I could make the excuse that financial year planning has been overtaken by the need to deal with the "GFC" and its day by day affects on business generally and Exetel's business in particular - but as I have repeatedly said I can't actually see any difference to Exetel's business except that it continues to grow month on month as it has since January 2004. I don't know what has occupied my time so completely over the last few months that I have forgotten to carry out the planning processes for the next financial year prior to mid - May but it must have been something/range of things including the ravages of advancing age.
Now that I look back at the past ten months they have passsed in the metaphorical 'blink of an eye' and I can see little real progress in either our business or in the general comunications 'landscape'. There are the obvious things:
1) Moving our first level support, provisioning and sales equiry functions to Sri Lanka
2) Introducing our HSPA services
3) Starting to build a corporate sales operation
4) 'Re-dimensioning' our network and 'distributing' it
5) Deciding to and then and commencing building hardware 'to our designs' in the PRC rather than taking what we can get from Australian distributors
6) Investing in our own owned premises
7) Investing in our own owned data centre
8.) Deciding and then building our own VoIP 'pabx' and implementing it in two linked countries and multiple Australian operations
9) Continuing to grow the business faster than all of our main competitors
10) Continuing to improve our operational 'world's best practice' measures
and simply growing the Exetel business and being involved with those processes over the past ten months have managed to take up so much time that I literally haven't given the planning for FY2010 a moment's thought and I'm pretty sure no-one else within Exetel has either.
So I started to look at FY2010 as a 'stand alone' 12 month period yesterday and mapped out some views on what I thought we could make happen in our tiny part of the Australian communications industry. It would be much easier to not do that and simply let the months roll by as quickly as they have over FY2009 but I suppose after all these years I'm a creature of habit. The problem with planning a new year is that you have to start by looking at the current year in terms of the original plan you put in place in May 2008. Not good reading in terms of looking at the objectives set and which were met and, much larger number, which were not met.
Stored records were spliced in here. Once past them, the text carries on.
(* ===== verification/ResourceSplit.v ===== *)
(** * ResourceSplit: reserving what is left of a range *)

From stdpp Require Import gmap.
From S2P Require Import Prelude Resource ResourceFacts ResourceFind ResourceOps ResourceInsert ResourceRegion.

(** ** Children that still have to be passed *)

Definition still (h : heap) (s y : Z) : bool := match h !! y with Some r => s <=? r_end r | None => false end.
Definition remaining (h : heap) (s : Z) (l : list Z) : nat := length (List.filter (still h s) l).

Lemma remaining_cons h s y l : remaining h s (y :: l) = ((if still h s y then 1 else 0) + remaining h s l)%nat.
Proof. unfold remaining. simpl. by destruct (still h s y). Qed.

Lemma remaining_app h s l1 l2 : remaining h s (l1 ++ l2) = (remaining h s l1 + remaining h s l2)%nat.
Proof. unfold remaining. by rewrite List.filter_app, length_app. Qed.

Lemma remaining_le (h h' : heap) s s' l : s <= s' -> (forall y r', y ∈ l -> h' !! y = Some r' -> exists r, h !! y = Some r /\ r_end r' = r_end r) -> (remaining h' s' l <= remaining h s l)%nat.
Proof.
  intros Hs. induction l as [|y l IH]; intros Hsame; [done|]. rewrite !remaining_cons. pose proof (IH ltac:(intros z r' Hz; apply Hsame; by right)) as Hl. unfold still.
  destruct (h' !! y) as [r'|] eqn:Er'; [|lia]. destruct (Hsame y r' ltac:(by left) Er') as (r&->&He). rewrite He. destruct (s' <=? r_end r) eqn:E1, (s <=? r_end r) eqn:E2; lia.
Qed.

Lemma remaining_lt (h h' : heap) s s' l y r : s <= s' -> (forall y r', y ∈ l -> h' !! y = Some r' -> exists r, h !! y = Some r /\ r_end r' = r_end r) -> y ∈ l -> h !! y = Some r -> s <= r_end r -> r_end r < s' -> (remaining h' s' l < remaining h s l)%nat.
Proof.
  intros Hs Hsame Hy Hr H1 H2. apply list_elem_of_split in Hy as (l1&l2&->). rewrite !remaining_app, !remaining_cons.
  assert (Hy1 : still h s y = true) by (unfold still; rewrite Hr; lia). assert (Hy' : still h' s' y = false). { unfold still. destruct (h' !! y) as [r'|] eqn:Er'; [|done]. destruct (Hsame y r') as (r0&Hr0&He); [rewrite elem_of_app, elem_of_cons; tauto|done|]. assert (r0 = r) by congruence. subst. lia. }
  rewrite Hy1, Hy'. pose proof (remaining_le h h' s s' l1 Hs ltac:(intros z r' Hz; apply Hsame; rewrite elem_of_app; tauto)). pose proof (remaining_le h h' s s' l2 Hs ltac:(intros z r' Hz; apply Hsame; rewrite elem_of_app, elem_of_cons; tauto)). lia.
Qed.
In summary, and without being overly negative, I can pretty much say that we have met none of the objectives we set in May 2008 and we haven't even got close to starting almost half of them. While it would be false written self flagellation (at least in planning terms) to say we missed every objective completely, what is true is that we commenced every task too late and have made nowhere near the progress we had planned for twelve months ago. While that can be equally truthfully said for most years of my personal planning life, and maybe my fading memory is faulty, I can't remember a year when we missed every objective by quite such wide margins. So, unfortunately, FY2009 is going to turn out to be the least successful year of Exetel's brief existence in terms of meeting objectives.
I suppose the only good news is that with such a low benchmark set in FY2009 it will be so much easier to do better in FY2010.
So what is it that a tiny communications company should attempt to do in the coming financial year (other than survive which is a given)? The objective we have been making glacially slow progress towards is to increase our business revenue percentage to 50% of our total revenue and to grow our HSPA revenue to 50% of our residential broadband revenue. Those are of course 'macro objectives' to be acheved over an undefined time frame but, nevertheless, with discrete actions put in place each year to move towards their eventual achievement.
So setting macro ambitions aside the objectives for 2009 need to be based around:
A) Continuing to build a much stronger Agent network in rural/regional Australia - 700 achieving agents being the target
B) Continuing to build a corporate sales force achieving $A2 million per month revenue targets by end calendar 2010
C) Building a residential user base of 100,000 HSPA customers, mainly in rural/regional Australia
D) Building a VoIP customer base of 250,000 users over both wire line and wireless broadband
E) Maintaining the growth/retention of wire line broadband services at their current levels
Pretty simple stuff - it took me hardly any time at all to sketch that out and poduce a convincing looking spread sheet - it looked almost as convincing as the plan for FY2009 in fact.
I guess I've got seven days to inject some reality in to it.